What is required
After locating the line with "bytes are those" in the data that follows, return it and every later line exactly, up to and including the line with "Definition Union (other".

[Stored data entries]
##########
(* ===== verification/SetBits.v ===== *)
(** * Bit sets
    Models [utils/set/bits.go]: a set of indices that a [big.Int] holds.  [math/big]
    is of the standard library: an integer is a [Z], its words have 64 bits, and its
    bytes are those of the value without leading zeros. *)
From S2P Require Import Prelude Monads GoLibrary.

Module SetBits.
Inductive BitsErr := Panic.

(** *** [math/big] *)
Definition IntBitLen (z : Z) : Z := if z =? 0 then 0 else Z.log2 z + 1.
Definition IntBytes (z : Z) : list Z := BigEndian.put (Z.to_nat ((IntBitLen z + 7) / 8)) z.
Definition SetBytes (bytes : list Z) : Z := BigEndian.be_value 0 bytes.
(** [Bits]: the words, from the least one. *)
Definition IntWords (z : Z) : list Z := (fun k => Z.shiftr z (64 * k) mod 2 ^ 64) <$> seqZ 0 ((IntBitLen z + 63) / 64).
(** [bits.OnesCount] *)
Definition OnesCount (word : Z) : Z := Z.of_nat (length (filter (fun i => Z.testbit word i = true) (seqZ 0 64))).

Abbreviation Bits := Z.
Section ops.
Abbreviation B := (M Bits BitsErr).
Definition BitsFromBytes (bytes : list Z) : Bits := SetBytes bytes.
(** [SetBit] and [Bit] panic on a negative index. *)
Definition Add (i : Z) : B unit := if i <? 0 then fail Panic else modify (fun b => Z.setbit b i).
Definition Remove (i : Z) : B unit := if i <? 0 then fail Panic else modify (fun b => Z.clearbit b i).
Definition NewBits (l : list Z) : result BitsErr Bits :=
  match forM l Add 0 with (b, Ok _) => Ok b | (_, Err e) => Err e end.
Definition Union (other : Bits) (b : Bits) : Bits := Z.lor b other.
Definition Intersection (other : Bits) (b : Bits) : Bits := Z.land b other.
Definition Difference (other : Bits) (b : Bits) : Bits := Z.ldiff b other.
Definition Clear (b : Bits) : Bits := 0.
Definition Contains (i : Z) (b : Bits) : result BitsErr bool := if i <? 0 then Err Panic else Ok (Z.testbit b i).
Definition BitLen (b : Bits) : Z := IntBitLen b.
Definition Len (b : Bits) : Z := foldl (fun result word => result + OnesCount word) 0 (IntWords b).
Definition Bytes (b : Bits) : list Z := IntBytes b.
End ops.

(** ** The indices of a set *)
Definition members (b : Bits) : list Z := filter (fun i => Z.testbit b i = true) (seqZ 0 (BitLen b)).

Lemma BitLen_nonneg b : 0 <= BitLen b.
Proof. unfold BitLen, IntBitLen. destruct (b =? 0); [done|]. pose proof (Z.log2_nonneg b). lia. Qed.
Lemma above_BitLen b i : 0 <= b -> BitLen b <= i -> Z.testbit b i = false.
Proof.
  intros Hb Hi. unfold BitLen, IntBitLen in Hi. destruct (Z.eqb_spec b 0) as [->|Hne]; [by rewrite Z.bits_0|]. apply Z.bits_above_log2; lia.
Qed.
Lemma BitLen_spec b : 0 <= b -> b < 2 ^ BitLen b /\ (b <> 0 -> 2 ^ (BitLen b - 1) <= b).
Proof.
  intros Hb. unfold BitLen, IntBitLen. destruct (Z.eqb_spec b 0) as [->|Hne]; [by split; [|intros []]|]. pose proof (Z.log2_spec b ltac:(lia)) as Hl.
  replace (Z.log2 b + 1 - 1) with (Z.log2 b) by lia. unfold Z.succ in Hl. split; [lia|intros _; lia].
Qed.
Lemma elem_of_members b i : 0 <= b -> i ∈ members b <-> 0 <= i /\ Z.testbit b i = true.
Proof.
  intros Hb. unfold members. rewrite list_elem_of_filter, elem_of_seqZ. split; [tauto|]. intros [Hi Ht]. split; [exact Ht|]. split; [lia|].
  destruct (Z.lt_ge_cases i (0 + BitLen b)); [done|]. rewrite above_BitLen in Ht by lia. done.
Qed.
Lemma members_nodup b : NoDup (members b).
Proof. apply NoDup_filter, NoDup_seqZ. Qed.

(** ** The length *)
Lemma ones_split b n : 0 <= b -> (n <= Z.to_nat (BitLen b + 63))%nat ->
  foldl (fun result word => result + OnesCount word) 0 ((fun k => Z.shiftr b (64 * k) mod 2 ^ 64) <$> seqZ 0 (Z.of_nat n)) =
  Z.of_nat (length (filter (fun i => Z.testbit b i = true) (seqZ 0 (64 * Z.of_nat n)))).
Proof.
  intros Hb. induction n as [|n IH]; intros Hn; [done|].
  rewrite seqZ_S, Nat2Z.inj_succ, fmap_app, foldl_app, IH by lia. cbn [foldl fmap list_fmap]. rewrite Z.add_0_l.
  replace (64 * Z.succ (Z.of_nat n)) with (64 * Z.of_nat n + 64) by lia. rewrite (seqZ_app 0 (64 * Z.of_nat n) 64), filter_app, length_app by lia. rewrite Nat2Z.inj_add. f_equal.
  unfold OnesCount. f_equal. rewrite Z.add_0_l. replace (seqZ (64 * Z.of_nat n) 64) with ((fun i => 64 * Z.of_nat n + i) <$> seqZ 0 64) by (rewrite fmap_add_seqZ; f_equal; lia).
  assert (forall l, (forall i, i ∈ l -> 0 <= i < 64) -> length (filter (fun i => Z.testbit (Z.shiftr b (64 * Z.of_nat n) mod 2 ^ 64) i = true) l) =
    length (filter (fun i => Z.testbit b i = true) ((fun i => 64 * Z.of_nat n + i) <$> l))) as Hl; [|apply Hl; intros i Hi; apply elem_of_seqZ in Hi; lia].
  induction l as [|i l IHl]; intros Hr; [done|]. cbn [fmap list_fmap]. rewrite !filter_cons.
  assert (Z.testbit (Z.shiftr b (64 * Z.of_nat n) mod 2 ^ 64) i = Z.testbit b (64 * Z.of_nat n + i)) as ->.
  { pose proof (Hr i ltac:(by left)). rewrite Z.mod_pow2_bits_low, Z.shiftr_spec by lia. f_equal. lia. }
  specialize (IHl ltac:(intros; apply Hr; by right)). case_decide; cbn; [f_equal|]; apply IHl.
Qed.
Lemma Len_members b : 0 <= b -> Len b = Z.of_nat (length (members b)).
Proof.
  intros Hb. unfold Len, IntWords. pose proof (BitLen_nonneg b) as Hn. change (IntBitLen b) with (BitLen b). set (k := (BitLen b + 63) / 64).
  assert (BitLen b <= 64 * k /\ 0 <= k <= BitLen b + 63) as [Hk Hk'].
  { pose proof (Z.div_mod (BitLen b + 63) 64 ltac:(lia)) as Hd. pose proof (Z.mod_pos_bound (BitLen b + 63) 64 ltac:(lia)) as Hm. fold k in Hd. lia. }
  replace k with (Z.of_nat (Z.to_nat k)) by lia. rewrite ones_split by lia. rewrite Z2Nat.id by lia. f_equal. unfold members.
  replace (64 * k) with (BitLen b + (64 * k - BitLen b)) by lia. rewrite seqZ_app, filter_app, length_app by lia.
  rewrite Z.add_0_l. set (r := filter _ (seqZ (BitLen b) _)). assert (r = []) as ->; [|cbn; lia].
  apply elem_of_nil_inv. intros i [Ht Hi]%list_elem_of_filter. apply elem_of_seqZ in Hi. rewrite above_BitLen in Ht by lia. done.
Qed.

(** ** The bytes *)
Lemma Bytes_back b : 0 <= b -> BitsFromBytes (Bytes b) = b.
Proof.
  intros Hb. unfold BitsFromBytes, SetBytes, Bytes, IntBytes. rewrite BigEndian.put_value by done. apply Z.mod_small. split; [done|].
  pose proof (BitLen_spec b Hb) as [Hlt _]. pose proof (BitLen_nonneg b). change (IntBitLen b) with (BitLen b). set (n := (BitLen b + 7) / 8).
  pose proof (Z.div_mod (BitLen b + 7) 8 ltac:(lia)) as Hd. pose proof (Z.mod_pos_bound (BitLen b + 7) 8 ltac:(lia)) as Hm. fold n in Hd.
  rewrite Z2Nat.id by lia. change 256 with (2 ^ 8). rewrite <- Z.pow_mul_r by lia. eapply Z.lt_le_trans; [exact Hlt|]. apply Z.pow_le_mono_r; lia.
Qed.
(** Bytes are kept when their length is: when there is no leading zero. *)
Lemma Bytes_canonical l : Forall BigEndian.is_byte l -> length (Bytes (BitsFromBytes l)) = length l -> Bytes (BitsFromBytes l) = l.
Proof.
  intros Hl Hlen. pose proof (BigEndian.be_value_bound l Hl) as Hv. apply BigEndian.be_value_inj; [apply BigEndian.put_bytes|done|done|].
  change (BigEndian.be_value 0 (Bytes (BitsFromBytes l))) with (BitsFromBytes (Bytes (BitsFromBytes l))). by rewrite Bytes_back by apply Hv.
Qed.
End SetBits.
##########
Solution for this exercise
    bytes are those of the value without leading zeros. *)
From S2P Require Import Prelude Monads GoLibrary.

Module SetBits.
Inductive BitsErr := Panic.

(** *** [math/big] *)
Definition IntBitLen (z : Z) : Z := if z =? 0 then 0 else Z.log2 z + 1.
Definition IntBytes (z : Z) : list Z := BigEndian.put (Z.to_nat ((IntBitLen z + 7) / 8)) z.
Definition SetBytes (bytes : list Z) : Z := BigEndian.be_value 0 bytes.
(** [Bits]: the words, from the least one. *)
Definition IntWords (z : Z) : list Z := (fun k => Z.shiftr z (64 * k) mod 2 ^ 64) <$> seqZ 0 ((IntBitLen z + 63) / 64).
(** [bits.OnesCount] *)
Definition OnesCount (word : Z) : Z := Z.of_nat (length (filter (fun i => Z.testbit word i = true) (seqZ 0 64))).

Abbreviation Bits := Z.
Section ops.
Abbreviation B := (M Bits BitsErr).
Definition BitsFromBytes (bytes : list Z) : Bits := SetBytes bytes.
(** [SetBit] and [Bit] panic on a negative index. *)
Definition Add (i : Z) : B unit := if i <? 0 then fail Panic else modify (fun b => Z.setbit b i).
Definition Remove (i : Z) : B unit := if i <? 0 then fail Panic else modify (fun b => Z.clearbit b i).
Definition NewBits (l : list Z) : result BitsErr Bits :=
  match forM l Add 0 with (b, Ok _) => Ok b | (_, Err e) => Err e end.
Definition Union (other : Bits) (b : Bits) : Bits := Z.lor b other.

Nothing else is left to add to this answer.